I sent a mass invitation for our family Christmas party for Christmas Day. The next day my aunt invited everyone over to her house for our family Christmas party, the day after Christmas. I cannot find one person outside my family that thinks that wasn’t completely rude. I see this as toxic behaviour on her part and support of bad behaviour from the rest of the crew. I took a week to get some perspective and see if others thought I was being oversensitive.

Am I off-base or is this just not acceptable behaviour from my family? I feel as though we have all lived with this bad behaviour for so long we can’t even identify it any more.

Eleanor says: I can’t definitively answer whether this aunt’s behaviour was unacceptable. On one natural interpretation, if it’s “the” Christmas party, then yes – she’s plainly insulted your hospitality and competence. On the other, if it’s “a” Christmas party, she may just be continuing the celebration; lots of people have a second gathering on Boxing Day if there are two sides of the family, or too many leftovers, or just more fun to be had.

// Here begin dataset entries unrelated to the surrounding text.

(* ===== verification/Client.v ===== *)
(** * The coordinator's client

    Models [CoordinatorClient] of src/coordinator.cpp without its sockets: the message
    each call sends, and what the call answers for the reply it gets ([None] stands for
    a transport error or a reply that does not decode). *)

From S2P Require Import Prelude Core Enums Double Model Message.

(** [Message m; m.type = t; ...] with the fields a client sets. *)
Definition clientMessage (t : MessageType) (worker boot : Z) (name : string) (e : Endpoint) (l : Link)
    (request : CommunicationRequest) (linkId : LinkId) (cap : Capacity) (cong : Congestion)
    (planId requestId : Z) (ok : bool) : Message := {|
  Message.type := t; Message.epoch := 0; Message.worker := worker; Message.boot := boot;
  Message.source := 0; Message.sourceBoot := 0; Message.name := name; Message.endpoint := e;
  Message.link := l; Message.request := request; Message.plan := Plan_default; Message.linkId := linkId;
  Message.capacity := cap; Message.congestion := cong; Message.planId := planId;
  Message.requestId := requestId; Message.ok := ok; Message.bytes := 0; Message.error := "" |}.

Definition plainMessage (t : MessageType) (planId requestId : Z) (ok : bool) : Message :=
  clientMessage t 0 0 "" Endpoint_default Link_default Request_default 0 Capacity_default Congestion_default planId requestId ok.

Definition registerWorker (worker boot : Z) (name : string) : Message :=
  clientMessage MessageType.REGISTER worker boot name Endpoint_default Link_default Request_default 0
    Capacity_default Congestion_default 0 0 false.
Definition publishEndpointCall (worker boot : Z) (e : Endpoint) : Message :=
  clientMessage MessageType.PUBLISH_ENDPOINT worker boot "" e Link_default Request_default 0
    Capacity_default Congestion_default 0 0 false.
Definition publishLinkCall (worker boot : Z) (l : Link) : Message :=
  clientMessage MessageType.PUBLISH_LINK worker boot "" Endpoint_default l Request_default 0
    Capacity_default Congestion_default 0 0 false.
Definition publishCapacity (link : LinkId) (cap : Capacity) : Message :=
  clientMessage MessageType.PUBLISH_CAPACITY 0 0 "" Endpoint_default Link_default Request_default link
    cap Congestion_default 0 0 false.
Definition publishCongestion (link : LinkId) (cong : Congestion) : Message :=
  clientMessage MessageType.PUBLISH_CONGESTION 0 0 "" Endpoint_default Link_default Request_default link
    Capacity_default cong 0 0 false.
Definition submitRequest (req : CommunicationRequest) : Message :=
  clientMessage MessageType.SUBMIT_REQUEST 0 0 "" Endpoint_default Link_default req 0
    Capacity_default Congestion_default 0 0 false.
Definition commitPlan (id : CommunicationPlanId) : Message := plainMessage MessageType.COMMIT_REQUEST id 0 false.
Definition revalidate (id : CommunicationPlanId) : Message := plainMessage MessageType.REVALIDATE id 0 false.
Definition executionHandoff (id : CommunicationPlanId) : Message := plainMessage MessageType.EXECUTION_HANDOFF id 0 false.
Definition executionResult (id : CommunicationPlanId) (okv : bool) : Message := plainMessage MessageType.EXECUTION_RESULT id 0 okv.
Definition queryPlanState (id : CommunicationPlanId) : Message := plainMessage MessageType.QUERY_PLAN id 0 false.
Definition cancel (reqId : CommunicationRequestId) (planId : CommunicationPlanId) : Message :=
  plainMessage MessageType.CANCEL planId reqId false.
Definition supersede (reqId : CommunicationRequestId) (planId : CommunicationPlanId) : Message :=
  plainMessage MessageType.SUPERSEDE planId reqId false.
Definition save : Message := plainMessage MessageType.SAVE 0 0 false.
Definition shutdown : Message := plainMessage MessageType.SHUTDOWN 0 0 false.

(** [CP_CLIENT_SEND] up to its body: the text stored in [err], or the reply. *)
Definition clientReply (reply : option Message) : string + Message :=
  match reply with
  | None => inl "transport error"
  | Some r => if bool_decide (r.(Message.type) = MessageType.ERROR) then inl r.(Message.error) else inr r
  end.

(** [{ return reply.ok; }] and [{ ok = reply.ok; return true; }]: the value returned and
    the out parameter. *)
Definition returnsOk (reply : option Message) : bool :=
  match clientReply reply with inl _ => false | inr r => r.(Message.ok) end.
Definition storesOk (reply : option Message) (ok : bool) : bool * bool :=
  match clientReply reply with inl _ => (false, ok) | inr r => (true, r.(Message.ok)) end.

(** [submitRequest]: the value returned, [feasible] and [out]. *)
Definition submitReply (reply : option Message) (feasible : bool) (out : CommunicationPlan) : bool * bool * CommunicationPlan :=
  match clientReply reply with
  | inl _ => (false, feasible, out)
  | inr r => (true, r.(Message.ok), if r.(Message.ok) then r.(Message.plan) else out)
  end.

(** [(int)v]. *)
Definition to_int (v : Z) : Z := (v + 2 ^ 31) mod 2 ^ 32 - 2 ^ 31.

(** [queryPlanState]: the value returned and [state]. *)
Definition queryReply (reply : option Message) (state : Z) : bool * Z :=
  match clientReply reply with
  | inl _ => (false, state)
  | inr r => (r.(Message.ok), to_int r.(Message.planId))
  end.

So I can’t rule for you on your questions about being “toxic”; “just not acceptable”; or “bad behaviour”.

But I can ask why branding her behaviour with those terms feels important to you. Sometimes we want to hear that behaviour is Objectively Bad, because we want the associated ruling that our feelings are Objectively Valid.

The challenge with this – especially in decades-long relationships like the ones we have with family – is that the scale and complexity of our feelings doesn’t always match the mendacity of the actions that caused them. Instead, our feelings match the whole history that led up to this one moment – and that’s a lot harder to talk about and resolve.

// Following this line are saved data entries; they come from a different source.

(* ===== verification/CoreTests.v ===== *)
(** * The core test suite

    Models tests/test_core.cpp: every test over the modelled library, from the validation
    of requests to the broker.  [std::shuffle] is any permutation. *)

From S2P Require Import Prelude Core Enums Double Model Scenario Feasibility Ranking Cost Enumerate Assembly.
From S2P Require Import PointToPoint Multicast Collective Planner Determinism Lifecycle Revalidation Broker Message Client.
From S2P Require Import Codec Framing Protocol Store Persistence Coordinator Suite.

(** The request of the first test, in its successive states. *)
Definition validationReq (payload maxHops : Z) (allowed forbidden : gset Transport) (shape : RequestShape) : CommunicationRequest := {|
  Request.id := 1; Request.generation := 1; Request.shape := shape; Request.source := 1; Request.destinations := [2];
  Request.payloadSize := payload; Request.direction := Request_default.(Request.direction);
  Request.latencySensitive := Request_default.(Request.latencySensitive);
  Request.throughputTarget := Request_default.(Request.throughputTarget);
  Request.requireOrdering := Request_default.(Request.requireOrdering);
  Request.requireReliability := Request_default.(Request.requireReliability); Request.allowRetry := Request_default.(Request.allowRetry);
  Request.allowStaging := Request_default.(Request.allowStaging); Request.allowHostStaging := Request_default.(Request.allowHostStaging);
  Request.allowStorageStaging := Request_default.(Request.allowStorageStaging); Request.allowRelay := Request_default.(Request.allowRelay);
  Request.allowMulticast := Request_default.(Request.allowMulticast); Request.allowed := allowed; Request.forbidden := forbidden;
  Request.requiredFailureDomain := Request_default.(Request.requiredFailureDomain);
  Request.preferredLocality := Request_default.(Request.preferredLocality); Request.maxHops := maxHops;
  Request.maxStages := Request_default.(Request.maxStages); Request.maxMovementCost := Request_default.(Request.maxMovementCost);
  Request.reservationBinding := Request_default.(Request.reservationBinding);
  Request.externalPriority := Request_default.(Request.externalPriority);
  Request.policyGeneration := Request_default.(Request.policyGeneration); Request.collectiveShape := CollectiveShape.UNKNOWN;
  Request.participants := Request_default.(Request.participants); Request.collectiveCount := Request_default.(Request.collectiveCount);
  Request.provenance := Request_default.(Request.provenance) |}.

Definition valid (r : CommunicationRequest) : bool := bool_decide (validate r = None).

Definition request_validation : T () :=
  let hops := Request_default.(Request.maxHops) in
  let pcie : gset Transport := {[Transport.PCIE]} in
  do! REQUIRE (negb (valid (validationReq 0 hops ∅ ∅ RequestShape.POINT_TO_POINT)));
  do! REQUIRE (valid (validationReq 100 hops ∅ ∅ RequestShape.POINT_TO_POINT));
  do! REQUIRE (negb (valid (validationReq 100 0 ∅ ∅ RequestShape.POINT_TO_POINT)));
  do! REQUIRE (negb (valid (validationReq 100 16 pcie pcie RequestShape.POINT_TO_POINT)));
  REQUIRE (negb (valid (validationReq 100 16 pcie ∅ RequestShape.COLLECTIVE))).

(** [mkRequest] between the two GPUs of [buildBasic]. *)
Definition coreReq (id payload : Z) (forbidden : gset Transport) : CommunicationRequest :=
  mkRequest id 10 11 payload RequestShape.POINT_TO_POINT forbidden.

Definition plans (req : CommunicationRequest) (s : EvidenceSnapshot) : T PlanOutcome := library (planCommunication req s ∅ basicBounds).

Definition planned (req : CommunicationRequest) (s : EvidenceSnapshot) : T CommunicationPlan := plannedWith basicBounds req s.

Definition equality_deterministic_ranking_direct_first : T () :=
  let req := coreReq 5 4096 ∅ in
  do! library (lift (requireValid req));
  do po <- plans req basicSnapshot;
  do! REQUIRE po.(PlanOutcome.success);
  do! REQUIRE (bool_decide (is_Some po.(PlanOutcome.plan)));
  do plan <- deref po.(PlanOutcome.plan);
  do! REQUIRE (length plan.(Plan.orderedStages) =? 1)%nat;
  do st <- deref (head plan.(Plan.orderedStages));
  do l <- deref (linkMap basicSnapshot !! st.(Stage.link));
  do! REQUIRE ((l.(Link.source) =? 10) && (l.(Link.destination) =? 11));
  CHECK (bool_decide (plan.(Plan.feasibility) = Feasibility.FEASIBLE)).

Definition hard_filter_forces_staged : T () :=
  do po <- plans (coreReq 6 4096 {[Transport.HOST_MEMORY]}) basicSnapshot;
  do! REQUIRE po.(PlanOutcome.success);
  do! REQUIRE (bool_decide (is_Some po.(PlanOutcome.plan)));
  do plan <- deref po.(PlanOutcome.plan);
  CHECK (length plan.(Plan.orderedStages) =? 2)%nat.

Definition hard_invalid_never_wins : T () :=
  do plan <- planned (coreReq 7 4096 ∅) (at_link 0 (set_healthy false) basicSnapshot);
  CHECK (length plan.(Plan.orderedStages) =? 2)%nat.

Definition unknown_endpoint_not_feasible : T () :=
  do po <- plans (coreReq 8 4096 ∅) (at_endpoint 0 (set_kind EndpointKind.UNKNOWN) basicSnapshot);
  CHECK (negb po.(PlanOutcome.success)).

Definition linkSequence (plan : CommunicationPlan) : list LinkId := Stage.link <$> plan.(Plan.orderedStages).

Section shuffled.
(** [std::shuffle] of the links and of the endpoints in each trial. *)
Context (shuffleLinks : nat -> list Link -> list Link) (shuffleEndpoints : nat -> list Endpoint -> list Endpoint).

Definition shuffledSnapshot (trial : nat) : EvidenceSnapshot :=
  set_endpoints (shuffleEndpoints trial basicSnapshot.(Snapshot.endpoints)) (set_links (shuffleLinks trial basicSnapshot.(Snapshot.links)) basicSnapshot).

Fixpoint trials (todo : list nat) : T (list (list LinkId)) :=
  match todo with
  | [] => tret []
  | trial :: todo' =>
      do plan <- planned (coreReq (Z.of_nat trial + 1) 4096 ∅) (shuffledSnapshot trial);
      do results <- trials todo';
      tret (linkSequence plan :: results)
  end.

Definition insertion_order_does_not_change_result : T () :=
  do results <- trials (seq 0 20);
  match results with
  | [] => tret ()
  | firstSeq :: rest => for_each rest (fun seq => CHECK (bool_decide (seq = firstSeq)))
  end.
End shuffled.

Definition cost_never_nan_inf : T () :=
  do po <- plans (coreReq 9 (2 ^ 30) ∅) basicSnapshot;
  do! REQUIRE po.(PlanOutcome.success);
  for_each po.(PlanOutcome.candidates) (fun cr =>
    if feasible cr.(CandidateReport.feasibility) then
      do! CHECK (totalValid cr.(CandidateReport.cost));
      for_each cr.(CandidateReport.cost).(CostSummary.components) (fun c => CHECK (isValid c))
    else tret ()).

Definition lifecycle_illegal_transitions : T () :=
  do! CHECK (negb (canTransition PlanState.REQUESTED PlanState.ACTIVE));
  do! CHECK (negb (canTransition PlanState.COMPLETED PlanState.ACTIVE));
  do! CHECK (negb (canTransition PlanState.CANCELLED PlanState.ACTIVE));
  do! CHECK (canTransition PlanState.REQUESTED PlanState.DISCOVERING);
  do! CHECK (canTransition PlanState.PLAN_READY PlanState.AWAITING_RESOURCE_COMMIT);
  do! CHECK (canTransition PlanState.AWAITING_RESOURCE_COMMIT PlanState.COMMITTED);
  do! CHECK (canTransition PlanState.COMMITTED PlanState.AWAITING_EXECUTION);
  do! CHECK (canTransition PlanState.AWAITING_EXECUTION PlanState.ACTIVE);
  CHECK (canTransition PlanState.ACTIVE PlanState.COMPLETED).

Definition revalidation_generation_change : T () :=
  do plan <- planned (coreReq 10 4096 ∅) basicSnapshot;
  do! CHECK (revalidatePlan plan basicSnapshot).(RevalidationResult.ok);
  let changed := revalidatePlan plan (at_link 0 (set_linkGeneration 2) basicSnapshot) in
  do! CHECK (negb changed.(RevalidationResult.ok));
  do! CHECK (bool_decide (changed.(RevalidationResult.feasibility) = Feasibility.REVALIDATION_REQUIRED));
  CHECK (negb (revalidatePlan plan (set_topologyGeneration 0 basicSnapshot)).(RevalidationResult.ok)).

(** The error code of a [parseStore]. *)
Definition parseCode (data : list Z) : PersistErrorCode :=
  match parseStore data with inl e => e.(PersistError.code) | inr _ => PersistErrorCode.OK end.

Definition persistence_roundtrip_and_corruption : T () :=
  let req := coreReq 11 4096 ∅ in
  do plan <- planned req basicSnapshot;
  let st := {| StoreState.epoch := 3; StoreState.plans := [{| StoreRecord.plan := plan; StoreRecord.state := PlanState.PLAN_READY |}];
               StoreState.supersessions := []; StoreState.requests := [req] |} in
  let bytes := serializeStore st in
  do! CHECK (bool_decide (parseCode bytes = PersistErrorCode.OK));
  do out <- deref (match parseStore bytes with inl _ => None | inr out => Some out end);
  do! CHECK (length out.(StoreState.plans) =? 1)%nat;
  do rec <- deref (out.(StoreState.plans) !! 0%nat);
  do! CHECK (rec.(StoreRecord.plan).(Plan.id) =? plan.(Plan.id));
  do! CHECK (length rec.(StoreRecord.plan).(Plan.orderedStages) =? length plan.(Plan.orderedStages))%nat;
  let bad := alter (fun b => Z.lxor b 64) (length bytes / 2)%nat bytes in
  do! CHECK (bool_decide (parseCode bad = PersistErrorCode.CHECKSUM_MISMATCH));
  do! CHECK (negb (bool_decide (parseCode (take (length bytes - 3) bytes) = PersistErrorCode.OK)));
  do! CHECK (bool_decide (parseCode (<[0%nat := 0]> bytes) = PersistErrorCode.BAD_MAGIC));
  do! CHECK (bool_decide (parseCode (bytes ++ [127]) = PersistErrorCode.TRAILING_GARBAGE));
  let sr := conservativeRecovery {| StoreState.epoch := 3;
    StoreState.plans := [{| StoreRecord.plan := plan; StoreRecord.state := PlanState.COMMITTED |}];
    StoreState.supersessions := []; StoreState.requests := [req] |} in
  do rec <- deref (sr.(StoreState.plans) !! 0%nat);
  CHECK (bool_decide (rec.(StoreRecord.state) = PlanState.REVALIDATION_REQUIRED)).

(** Whether [decodeFrame] returns an error. *)
Definition frameRefused (data : list Z) : bool := match decodeFrame data with inl _ => true | inr _ => false end.

Definition protocol_frame_roundtrip : T () :=
  let m := makeMessage MessageType.HELLO 9 0 0 Plan_default 0 false 0 "" in
  do frame <- deref (match encodeFrame {| Frame.type := m.(Message.type); Frame.payload := encodeMessage m |} with
                     | inl _ => None | inr frame => Some frame end);
  do! CHECK (negb (frameRefused frame));
  do f2 <- deref (match decodeFrame frame with inl _ => None | inr f2 => Some f2 end);
  do! CHECK (bool_decide (f2.(Frame.type) = MessageType.HELLO));
  do m2 <- deref (match decodeMessage f2.(Frame.type) f2.(Frame.payload) with inl _ => None | inr m2 => Some m2 end);
  do! CHECK (m2.(Message.epoch) =? 9);
  do! CHECK (frameRefused (alter (fun b => Z.lxor b 1) (length frame - 1)%nat frame));
  do! CHECK (frameRefused (take (length frame - 2) frame));
  CHECK (frameRefused (<[8%nat := 255]> frame)).

(** One hop from 1 to 3, and the cost of both candidates. *)
Definition tiePath (link : LinkId) : CandidatePath := {|
  CandidatePath.source := 1; CandidatePath.destination := 3; CandidatePath.hops := [{| Hop.link := link; Hop.from := 1; Hop.to := 3 |}] |}.
Definition tieCost : CostSummary := {|
  CostSummary.components := [{| CostComponent.factor := CostFactor.HOP_COUNT; CostComponent.weight := done_;
    CostComponent.value := done_; CostComponent.provenance := Provenance.MEASURED |}];
  CostSummary.total := done_ |}.

Definition rankable_tiebreak_and_provenance : T () :=
  let order := rankFeasible ((fun link => {| Rankable.path := tiePath link; Rankable.feasibility := FeasibilityResult_ok;
                                             Rankable.cost := tieCost |}) <$> [1; 2]) in
  do! REQUIRE (length order =? 2)%nat;
  do first <- deref (order !! 0%nat);
  CHECK (first =? 0)%nat.

(** [brk.acquire], an index beyond the sizes being undefined. *)
Definition acquires (b : MemoryResourceBroker) (res : list ResourceId) (sz : list Bytes) : T (bool * MemoryResourceBroker) :=
  match memory_acquire b res sz with
  | (Ok Granted, b') => tret (true, b')
  | (Ok (Denied _), b') => tret (false, b')
  | (Throw e, _) => fun p => (Thrown e, p)
  end.

Definition broker_all_or_nothing : T () :=
  do r1 <- acquires (MemoryResourceBroker_init 1024) [1] [600];
  do! CHECK r1.1;
  do r2 <- acquires r1.2 [1] [600];
  do! CHECK (negb r2.1);
  do r3 <- acquires (memory_release r2.2 [1]) [1] [600];
  CHECK r3.1.

Definition core_tests (shuffleLinks : nat -> list Link -> list Link) (shuffleEndpoints : nat -> list Endpoint -> list Endpoint) : list (T ()) := [
  request_validation; equality_deterministic_ranking_direct_first; hard_filter_forces_staged; hard_invalid_never_wins;
  unknown_endpoint_not_feasible; insertion_order_does_not_change_result shuffleLinks shuffleEndpoints; cost_never_nan_inf;
  lifecycle_illegal_transitions; revalidation_generation_change; persistence_roundtrip_and_corruption; protocol_frame_roundtrip;
  rankable_tiebreak_and_provenance; broker_all_or_nothing].

(** ** The suite passes *)

Section passes.
Context (shuffleLinks : nat -> list Link -> list Link) (shuffleEndpoints : nat -> list Endpoint -> list Endpoint).
Hypothesis shuffleLinks_permutes : forall n l, shuffleLinks n l ≡ₚ l.
Hypothesis shuffleEndpoints_permutes : forall n l, shuffleEndpoints n l ≡ₚ l.

Lemma shuffledSnapshot_equiv n : snapshot_equiv (shuffledSnapshot shuffleLinks shuffleEndpoints n) basicSnapshot.
Proof using shuffleLinks_permutes shuffleEndpoints_permutes.
  split; try reflexivity; cbn [shuffledSnapshot set_endpoints set_links Snapshot.endpoints Snapshot.links].
  - apply shuffleEndpoints_permutes.
  - rewrite (shuffleEndpoints_permutes n (Snapshot.endpoints basicSnapshot)). apply (bool_decide_unpack _). reflexivity.
  - apply shuffleLinks_permutes.
  - rewrite (shuffleLinks_permutes n (Snapshot.links basicSnapshot)). apply (bool_decide_unpack _). reflexivity.
Qed.

Lemma planned_shuffled req n p : planned req (shuffledSnapshot shuffleLinks shuffleEndpoints n) p = planned req basicSnapshot p.
Proof using shuffleLinks_permutes shuffleEndpoints_permutes.
  apply tbind_ext; [|done]. destruct p as [cs f]. unfold library.
  by rewrite (planCommunication_equiv req ∅ basicBounds _ _ cs (shuffledSnapshot_equiv n)).
Qed.

Lemma trials_shuffled todo p : trials shuffleLinks shuffleEndpoints todo p = trials (fun _ l => l) (fun _ l => l) todo p.
Proof using shuffleLinks_permutes shuffleEndpoints_permutes.
  revert p; induction todo as [|n todo IH]; intros p; cbn [trials]; [done|].
  apply tbind_ext; [by rewrite planned_shuffled|]. intros plan p1. by apply tbind_ext.
Qed.

(** The core test suite passes: whatever the shuffles, none of its assertions fails and
    none of its calls raises an exception or is undefined, so its program exits with 0. *)
Theorem core_suite_passes : CP_MAIN (core_tests shuffleLinks shuffleEndpoints) = Some 0.
Proof using shuffleLinks_permutes shuffleEndpoints_permutes.
  assert (E : forall p, insertion_order_does_not_change_result shuffleLinks shuffleEndpoints p =
    insertion_order_does_not_change_result (fun _ l => l) (fun _ l => l) p).
  { intros p. apply tbind_ext; [apply trials_shuffled|done]. }
  unfold CP_MAIN. replace (runTests (core_tests shuffleLinks shuffleEndpoints) (initialCounters, 0%nat))
    with (runTests (core_tests (fun _ l => l) (fun _ l => l)) (initialCounters, 0%nat)); [vm_compute; reflexivity|].
  apply (runTests_ext [_; _; _; _; _] _ _ [_; _; _; _; _; _; _]). intros p. symmetry. apply E.
Qed.
End passes.

Lemma core_suite_passes_witness : CP_MAIN (core_tests (fun n l => if (n mod 2 =? 0)%nat then l else reverse l) (fun _ l => reverse l)) = Some 0.
Proof.
  apply (core_suite_passes (fun n l => if (n mod 2 =? 0)%nat then l else reverse l) (fun _ l => reverse l)).
  - intros n l. destruct (n mod 2 =? 0)%nat; [reflexivity|apply reverse_Permutation].
  - intros n l. apply reverse_Permutation.
Defined.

If you feel insulted by what this aunt did, I’ll bet it’s not just because of the particulars of this invite. I’ll bet there’s a long backdrop of past behaviour and infinitesimally small gestures and inflections between you that serve as a kind of meaning decoder. For you, this action it isn’t just this action, it’s a symbol; an instance of a pattern. It’s just one small visible protrusion of a whole subterranean network of roots.

But if that subterranean network isn’t common knowledge – if she doesn’t see it, and the rest of the family doesn’t either – then this particular incident just won’t look the same to them. You’ll see the whole – every other time you’ve been disregarded or minimised or just not thought of; and they’ll see the part – a minor logistical question.

I think this is why family arguments escalate so quickly; we often talk past each other about whether we’re objecting to the particulars of an incident, or what it’s an instance of. When there’s that kind of perceptual mismatch going on, it’s hard to get other people to agree that what so-and-so did was as Objectively Wrong as it has made us feel.

That doesn’t mean we have to forfeit the judgment that our feelings are Objectively Valid. It just means we have to source it elsewhere. We have to recognise that we feel the way we do because of the trend, not because of this one instance.

Once we do that, it feels a lot less important to win the dispute over this or that moment. We know the trend; we were there; whatever our relatives think of what’s happening now.

In time, if you choose to challenge this aunt directly, it will be clear what the terms of the dispute are. In the meantime, throw a better party, and toast to your ability to validate your feelings on your own.